--- EXTRACTED INFORMATION Enclosed Below ---
(** * citeable: citation entries, their dict form and the BibTeX parser

    A shallow embedding of [citeable/_entries.py] and [citeable/_parser.py].

    - A Python [str] is a sequence of code points: [str := list N].
    - Attribute values are the dynamically typed values the annotations
      allow: [None], [str], [int] and [list[str]].
    - A [dict] is an association list in insertion order with unique keys.
    - Exceptions are values of [error]; a computation that may raise
      returns a [result].
    - [from_dict] copies and then mutates a dict: dict objects live in a
      store and the functions on them pass the store along. *)

From Stdlib Require Import NArith ZArith List Bool Lia Arith.
From Stdlib Require Import DecimalZ.
From Stdlib Require Strings.Byte.
Import ListNotations.

Set Implicit Arguments.

(** ** Strings *)

Abbreviation char := N (only parsing).
Definition str := list N.

(** String literals: ["abc"%str] is the list of the code points of an
    ASCII literal. *)
Inductive lit := LNil | LCons (c : N) (s : lit).

Fixpoint lit_of_bytes (bs : list Byte.byte) : option lit :=
  match bs with
  | [] => Some LNil
  | b :: bs' =>
      if (Byte.to_N b <? 128)%N
      then option_map (LCons (Byte.to_N b)) (lit_of_bytes bs')
      else None
  end.

Fixpoint bytes_of_lit (s : lit) : option (list Byte.byte) :=
  match s with
  | LNil => Some []
  | LCons c s' =>
      match Byte.of_N c, bytes_of_lit s' with
      | Some b, Some bs => if (c <? 128)%N then Some (b :: bs) else None
      | _, _ => None
      end
  end.

Declare Scope str_scope.
Delimit Scope str_scope with str.
#[warnings="-via-type-remapping,-via-type-mismatch"]
String Notation str lit_of_bytes bytes_of_lit
  (via lit mapping [[nil] => LNil, [cons] => LCons]) : str_scope.
Bind Scope str_scope with str.
Open Scope str_scope.

Fixpoint str_eqb (a b : str) : bool :=
  match a, b with
  | [], [] => true
  | x :: a', y :: b' => (x =? y)%N && str_eqb a' b'
  | _, _ => false
  end.

(** [a < b] on strings: Python compares code point by code point. *)
Fixpoint str_ltb (a b : str) : bool :=
  match a, b with
  | _, [] => false
  | [], _ :: _ => true
  | x :: a', y :: b' =>
      if (x <? y)%N then true else if (y <? x)%N then false else str_ltb a' b'
  end.

Fixpoint take_while (p : char -> bool) (s : str) : str :=
  match s with
  | [] => []
  | c :: s' => if p c then c :: take_while p s' else []
  end.

Fixpoint drop_while (p : char -> bool) (s : str) : str :=
  match s with
  | [] => []
  | c :: s' => if p c then drop_while p s' else s
  end.

(** [s[a:b]] for [0 <= a] and [0 <= b]. *)
Definition slice (s : str) (a b : nat) : str := firstn (b - a) (skipn a s).

Fixpoint starts_with (p s : str) : bool :=
  match p, s with
  | [], _ => true
  | x :: p', y :: s' => (x =? y)%N && starts_with p' s'
  | _ :: _, [] => false
  end.

(** [sep.join(l)] *)
Fixpoint join (sep : str) (l : list str) : str :=
  match l with
  | [] => []
  | [x] => x
  | x :: l' => x ++ sep ++ join sep l'
  end.

(** [c in s] for a one-character [c]. *)
Definition contains (c : char) (s : str) : bool := existsb (N.eqb c) s.

(** [s.find(c)]: the index of the first [c], [None] for Python's -1. *)
Fixpoint find (c : char) (s : str) : option nat :=
  match s with
  | [] => None
  | x :: s' => if (x =? c)%N then Some 0 else option_map S (find c s')
  end.

(** *** Character classes *)

Section Classes.
Local Open Scope N_scope.

(** [Py_UNICODE_ISSPACE]: what [str.strip], [str.split] and the regular
    expression class [\s] call white space. *)
Definition is_space (c : char) : bool :=
  ((9 <=? c) && (c <=? 13)) || ((28 <=? c) && (c <=? 32))
  || (c =? 133) || (c =? 160) || (c =? 5760)
  || ((8192 <=? c) && (c <=? 8202))
  || (c =? 8232) || (c =? 8233) || (c =? 8239) || (c =? 8287) || (c =? 12288).

(** [Py_ISSPACE]: the white space [int()] skips in ASCII text. *)
Definition c_isspace (c : char) : bool :=
  ((9 <=? c) && (c <=? 13)) || (c =? 32).

Definition ascii_isdigit (c : char) : bool := (48 <=? c) && (c <=? 57).
Definition ascii_isupper (c : char) : bool := (65 <=? c) && (c <=? 90).
Definition ascii_islower (c : char) : bool := (97 <=? c) && (c <=? 122).
Definition ascii_isalnum (c : char) : bool :=
  ascii_isdigit c || ascii_isupper c || ascii_islower c.
Definition ascii_lower (c : char) : char :=
  if ascii_isupper c then c + 32 else c.

Definition is_ascii (c : char) : bool := c <? 128.

End Classes.

(** Turn boolean tests on code points into propositions. *)
Ltac bool_to_prop :=
  repeat first
    [ rewrite orb_true_iff | rewrite andb_true_iff
    | rewrite orb_false_iff | rewrite andb_false_iff
    | rewrite negb_true_iff | rewrite negb_false_iff
    | rewrite N.leb_le | rewrite N.eqb_eq | rewrite N.ltb_lt
    | rewrite N.leb_gt | rewrite N.eqb_neq | rewrite N.ltb_ge ].

Ltac bool_to_prop_in H :=
  repeat first
    [ rewrite orb_true_iff in H | rewrite andb_true_iff in H
    | rewrite orb_false_iff in H | rewrite andb_false_iff in H
    | rewrite negb_true_iff in H | rewrite negb_false_iff in H
    | rewrite N.leb_le in H | rewrite N.eqb_eq in H | rewrite N.ltb_lt in H
    | rewrite N.leb_gt in H | rewrite N.eqb_neq in H | rewrite N.ltb_ge in H ].

(** The tables of the Unicode database that the interpreter consults
    beyond ASCII.  They are taken as an interface; the laws record what
    every version of the database satisfies. *)
Class Unicode := {
  (** [Py_UNICODE_ISALNUM] *)
  uni_isalnum : char -> bool;
  (** [Py_UNICODE_TODECIMAL], [None] for -1 *)
  uni_todecimal : char -> option N;
  (** [str.lower] *)
  str_lower : str -> str;
  uni_isalnum_ascii :
    forall c, is_ascii c = true -> uni_isalnum c = ascii_isalnum c;
  uni_isalnum_not_space :
    forall c, uni_isalnum c = true -> is_space c = false;
  str_lower_ascii :
    forall s, forallb is_ascii s = true -> str_lower s = map ascii_lower s
}.

(** The tables that know no letter or digit beyond ASCII. *)
#[refine]
Instance ascii_tables : Unicode := {
  uni_isalnum c := is_ascii c && ascii_isalnum c;
  uni_todecimal c := None;
  str_lower s := map ascii_lower s
}.
Proof.
  - intros c H. now rewrite H.
  - intros c H. apply not_true_iff_false. intro Hs. revert H Hs.
    unfold is_ascii, ascii_isalnum, ascii_isdigit, ascii_isupper,
      ascii_islower, is_space.
    bool_to_prop. lia.
  - reflexivity.
Defined.

(** *** [strip], [split], [lower] and the regular expression classes *)

(** [s.lstrip()], [s.rstrip()], [s.strip()] *)
Definition lstrip (s : str) : str := drop_while is_space s.
Definition rstrip (s : str) : str := rev (drop_while is_space (rev s)).
Definition strip (s : str) : str := rstrip (lstrip s).

(** [s.rstrip(",")] *)
Definition rstrip_comma (s : str) : str :=
  rev (drop_while (N.eqb 44) (rev s)).

(** [s.split()]: the maximal runs of characters that are not white space.
    [cur] is the run being read, last character first. *)
Fixpoint split_ws_from (cur : str) (s : str) : list str :=
  match s with
  | [] => match cur with [] => [] | _ => [rev cur] end
  | c :: s' =>
      if is_space c
      then match cur with
           | [] => split_ws_from [] s'
           | _ => rev cur :: split_ws_from [] s'
           end
      else split_ws_from (c :: cur) s'
  end.

Definition split_ws (s : str) : list str := split_ws_from [] s.

(** [s.split(sep)] for a non-empty [sep]: the occurrences of [sep] are
    taken from the left and do not overlap.  [skip] counts the characters
    of an occurrence that are still to be passed over. *)
Fixpoint split_from (sep : str) (skip : nat) (cur : str) (s : str) : list str :=
  match s with
  | [] => [rev cur]
  | c :: s' =>
      match skip with
      | S k => split_from sep k cur s'
      | O =>
          if starts_with sep s
          then rev cur :: split_from sep (length sep - 1) [] s'
          else split_from sep 0 (c :: cur) s'
      end
  end.

Definition split (sep : str) (s : str) : list str := split_from sep 0 [] s.

(** [\w] of a [str] pattern: [Py_UNICODE_ISALNUM(c) || c == '_']. *)
Definition is_word `{Unicode} (c : char) : bool :=
  uni_isalnum c || (c =? 95)%N.

(** *** [int(s)] and [str(n)] *)

Definition digit_of (c : char) : option (Decimal.uint -> Decimal.uint) :=
  match c with
  | 48 => Some Decimal.D0 | 49 => Some Decimal.D1 | 50 => Some Decimal.D2
  | 51 => Some Decimal.D3 | 52 => Some Decimal.D4 | 53 => Some Decimal.D5
  | 54 => Some Decimal.D6 | 55 => Some Decimal.D7 | 56 => Some Decimal.D8
  | 57 => Some Decimal.D9 | _ => None
  end%N.

(** The digits of an integer literal: decimal digits, with single
    underscores allowed between two digits.  Returns the digits and the
    text after them. *)
Fixpoint scan_digits (s : str) : option (Decimal.uint * str) :=
  match s with
  | [] => None
  | c :: r =>
      match digit_of c with
      | None => None
      | Some d =>
          match r with
          | 95%N :: r' =>
              match scan_digits r' with
              | Some (u, rest) => Some (d u, rest)
              | None => None
              end
          | _ =>
              match scan_digits r with
              | Some (u, rest) => Some (d u, rest)
              | None => Some (d Decimal.Nil, r)
              end
          end
      end
  end.

(** [_PyUnicode_TransformDecimalAndSpaceToASCII], one character: beyond
    ASCII, white space becomes a blank, a decimal digit its ASCII digit
    and anything else a character that no integer literal contains. *)
Definition int_char `{Unicode} (c : char) : char :=
  if (c <? 127)%N then c
  else if is_space c then 32%N
  else match uni_todecimal c with
       | Some d => if (d <? 10)%N then (48 + d)%N else 63%N
       | None => 63%N
       end.

(** The interpreter's limit on the digits of a conversion between [int]
    and [str], as it is set when the interpreter starts. *)
Definition max_str_digits : N := 4300.

(** The digits [u] are within that limit. *)
Definition within_limit (u : Decimal.uint) : bool :=
  (N.of_nat (Decimal.nb_digits u) <=? max_str_digits)%N.

(** [int(s)]; [None] stands for the [ValueError] it raises, for a text
    that is no integer literal and for a literal of more digits than the
    limit. *)
Definition py_int `{Unicode} (s : str) : option Z :=
  let t := drop_while c_isspace (map int_char s) in
  let '(neg, t) :=
    match t with
    | 43%N :: r => (false, r)
    | 45%N :: r => (true, r)
    | _ => (false, t)
    end in
  match scan_digits t with
  | Some (u, rest) =>
      if forallb c_isspace rest && within_limit u
      then Some (Z.of_int (if neg then Decimal.Neg u else Decimal.Pos u))
      else None
  | None => None
  end.

Fixpoint str_of_uint (u : Decimal.uint) : str :=
  match u with
  | Decimal.Nil => []
  | Decimal.D0 u => 48%N :: str_of_uint u
  | Decimal.D1 u => 49%N :: str_of_uint u
  | Decimal.D2 u => 50%N :: str_of_uint u
  | Decimal.D3 u => 51%N :: str_of_uint u
  | Decimal.D4 u => 52%N :: str_of_uint u
  | Decimal.D5 u => 53%N :: str_of_uint u
  | Decimal.D6 u => 54%N :: str_of_uint u
  | Decimal.D7 u => 55%N :: str_of_uint u
  | Decimal.D8 u => 56%N :: str_of_uint u
  | Decimal.D9 u => 57%N :: str_of_uint u
  end.

(** The decimal numeral of an integer, of any length. *)
Definition str_of_int (z : Z) : str :=
  match Z.to_int z with
  | Decimal.Pos u => str_of_uint u
  | Decimal.Neg u => 45%N :: str_of_uint u
  end.


(** ** Values, dicts, errors *)

Inductive val :=
| VNone
| VStr (s : str)
| VInt (z : Z)
| VList (l : list str).

Definition val_eqb (a b : val) : bool :=
  match a, b with
  | VNone, VNone => true
  | VStr s, VStr t => str_eqb s t
  | VInt x, VInt y => (x =? y)%Z
  | VList l, VList m =>
      (length l =? length m)%nat
      && forallb (fun p => str_eqb (fst p) (snd p)) (combine l m)
  | _, _ => false
  end.

Definition is_none (v : val) : bool :=
  match v with VNone => true | _ => false end.

(** A [dict] with [str] keys, in insertion order. *)
Definition dict (A : Type) := list (str * A).

Fixpoint dict_get {A} (d : dict A) (k : str) : option A :=
  match d with
  | [] => None
  | (k', v) :: d' => if str_eqb k k' then Some v else dict_get d' k
  end.

(** [d[k] = v]: an existing key keeps its place. *)
Fixpoint dict_set {A} (d : dict A) (k : str) (v : A) : dict A :=
  match d with
  | [] => [(k, v)]
  | (k', v') :: d' =>
      if str_eqb k k' then (k', v) :: d' else (k', v') :: dict_set d' k v
  end.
--- End of Enclosed EXTRACTED INFORMATION ---
## WHAT IS REQUIRED
Set down exactly the lines of the data above, beginning with the line that has "(** [s[a:b]] for [0 <= a] and [0 <= b]. *)" and ending with the line that has "(** [sep.join(l)] *)", and no others.

## RESPONSE AREA
(** [s[a:b]] for [0 <= a] and [0 <= b]. *)
Definition slice (s : str) (a b : nat) : str := firstn (b - a) (skipn a s).

Fixpoint starts_with (p s : str) : bool :=
  match p, s with
  | [], _ => true
  | x :: p', y :: s' => (x =? y)%N && starts_with p' s'
  | _ :: _, [] => false
  end.

(** [sep.join(l)] *)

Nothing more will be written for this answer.